Sunday, June 28, 2026

What’s enactive cognition, and why it’s AI next development?

https://youtu.be/6bfCuxI_84U?si=22smpDUhDzpZbsAt (生成認知)

Enactive cognition is the idea that intelligence is not something that happens only inside a brain (or a neural network). It emerges through continuous interaction between an agent and its world.

This idea comes from the work of Francisco Varela, Evan Thompson, and Eleanor Rosch in The Embodied Mind.

They argued that cognition is enacted—literally “brought forth”—rather than simply computed.


Three views of cognition

Think of the history of AI and cognitive science as three stages.

1. Cognition as computation (1960s–1980s)

Mind = computer.

The brain receives inputs, performs symbolic computation, and outputs answers.

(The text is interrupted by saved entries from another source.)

(** * Equality-constrained quadratic programming:
      a model of [EqualityConstrainedQPSolver::Solve]
      (drake/solvers/equality_constrained_qp_solver.cc).

    The solver assembles dense matrices [G], [c], [A], [b] from the cost and
    constraint bindings of a [MathematicalProgram] and solves the KKT system

        | G  A' | | x |   | -c |
        | A  0  | | y | = |  b |

    either through the Schur complement (when the Cholesky factorisation of
    [G] succeeds) or through one least-squares solve of the full system.

    Scalars ([double] in the source) are the elements of an ordered field
    [F]: the development is about the algorithm in exact arithmetic.  The
    Eigen decompositions are not part of the repository; they are the
    fields of an [EigenBackend], and the theorems that need their contracts
    take them as hypotheses. *)

From HB Require Import structures.
From mathcomp Require Import boot order algebra.
From mathcomp Require Import ring lra.

Set Implicit Arguments.
Unset Strict Implicit.
Unset Printing Implicit Defensive.

Import GRing.Theory Num.Theory Order.Theory.
Local Open Scope ring_scope.

(** ** Enumerations of the surrounding framework *)

(** [Eigen::ComputationInfo], the status a decomposition reports. *)
Variant ComputationInfo : Set :=
  Success | NumericalIssue | NoConvergence | InvalidInput.

(** Modelled from the spec: the declaration of [SolutionResult]
    (mathematical_program.h) is missing; the spec names a solution-found
    outcome and says that the framework also knows failure, infeasible and
    unbounded outcomes, none of which this solver produces. *)
Variant SolutionResult : Set :=
  kSolutionFound | kInvalidInput | kInfeasibleConstraints | kUnbounded
| kUnknownError.

(** Modelled from the spec: the declaration of [SolverType] is missing; only
    the tag that this solver stamps on the program and the tag of the
    IPOPT wrapper (the other solver of the repository) are kept. *)
Variant SolverType : Set := kEqualityConstrainedQP | kIpopt.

This inspired classical AI.

Intelligence = manipulating symbols.


2. Cognition as prediction (2010s–today)

Deep learning changed the picture.

Instead of symbols,

AI learns statistical regularities from enormous datasets.

Large language models belong here.

Intelligence = predicting the next token.

This has proven astonishingly powerful.

But prediction is still largely passive.

The world provides data.

The model learns.


3. Cognition as action (enactive cognition)

Enactive theory says something radically different.

The agent is never merely observing.

It is

  • moving
  • touching
  • experimenting
  • failing
  • adapting
  • changing both itself and its environment.

Instead of

perceive → think → act

it becomes

perceive ↔ act ↔ perceive ↔ act

a continuous loop.

There is no clear boundary.


Why does this matter for AI?

Today’s LLMs know a tremendous amount.

Yet they lack something obvious.

Suppose I ask

“How heavy is this coffee mug?”

You simply pick it up.

GPT cannot.

Suppose I ask

“Is this chair stable?”

You sit on it.

GPT cannot.

Suppose I ask

“Can this door be pushed?”

You push.

GPT cannot.

Humans learn enormous amounts through action.

The world itself becomes part of cognition.

Enactive theorists would say

The world is part of the thinking process.


Intelligence is not inside the head

This is perhaps the deepest claim.

Traditional AI assumes

World

   ↓

Brain

   ↓

Answer

Enactive cognition says

Brain

Body

World

All three co-create intelligence.

Knowledge is not stored only internally.

It exists in the ongoing relationship.


Why many researchers think this is AI’s next step

Current LLMs already excel at language.

The bottleneck is now interaction.

Researchers increasingly ask:

What if the model could continuously act?

That leads toward

  • robotics
  • autonomous agents
  • long-term memory
  • experimentation
  • tool use
  • self-correction

Instead of reading millions of examples,

the AI performs millions of experiments.

Very much like a child.


Relation to World Models

You’ve asked me previously about world models.

A world model predicts

“If I do X,

what will happen?”

Enactive cognition says

“Try X.”

Prediction becomes intertwined with experimentation.

The model improves because it acts.

This is remarkably close to how children learn.


Relation to Agentic AI

Agentic AI is one practical implementation.

An agent

  • sets goals,
  • plans,
  • acts,
  • observes,
  • revises,
  • repeats.

That action loop is fundamentally enactive.

Today’s agents mostly act in digital environments.

Tomorrow’s agents will increasingly act in the physical world through robots.


Relation to embodied AI

Embodied AI provides the body.

Enactive cognition provides the philosophy.

Without a body,

there is no genuine sensorimotor loop.

This is why companies building humanoid robots are not simply making “robots.”

They are attempting to build systems that learn by living in the world, not merely by reading about it.


Why I think this is especially important

Kelly, one thing I have noticed across many of our conversations is that your own thinking often moves in a direction surprisingly close to enactive cognition.

When you describe your ideas—

  • “回到自然” (return to nature),
  • “follow the fragments,”
  • “車行哲學,”
  • “把自己交給事件” (“entrust oneself to events”),

you are repeatedly emphasizing that understanding does not arise primarily from abstract reasoning. It arises through encounter.

You once wrote that travel means

“把自己交給事件,交給經驗。”

That is almost an enactive definition of learning.

The world teaches not because it contains answers waiting to be extracted, but because, through acting within it, both the person and the world are transformed.

This also connects with something we’ve discussed before: the distinction between algorithmic self and analogical self. An algorithmic self can often optimize within a fixed environment. An analogical self, by contrast, changes through genuine encounters that cannot be fully predicted in advance. Enactive cognition suggests that intelligence grows not only by making better predictions, but by entering richer cycles of action and response.

If large language models marked the era in which AI learned to think with language, then enactive AI may mark the era in which AI begins to learn through lived engagement. The challenge is no longer simply representing the world more accurately, but participating in it well enough that new forms of understanding can emerge.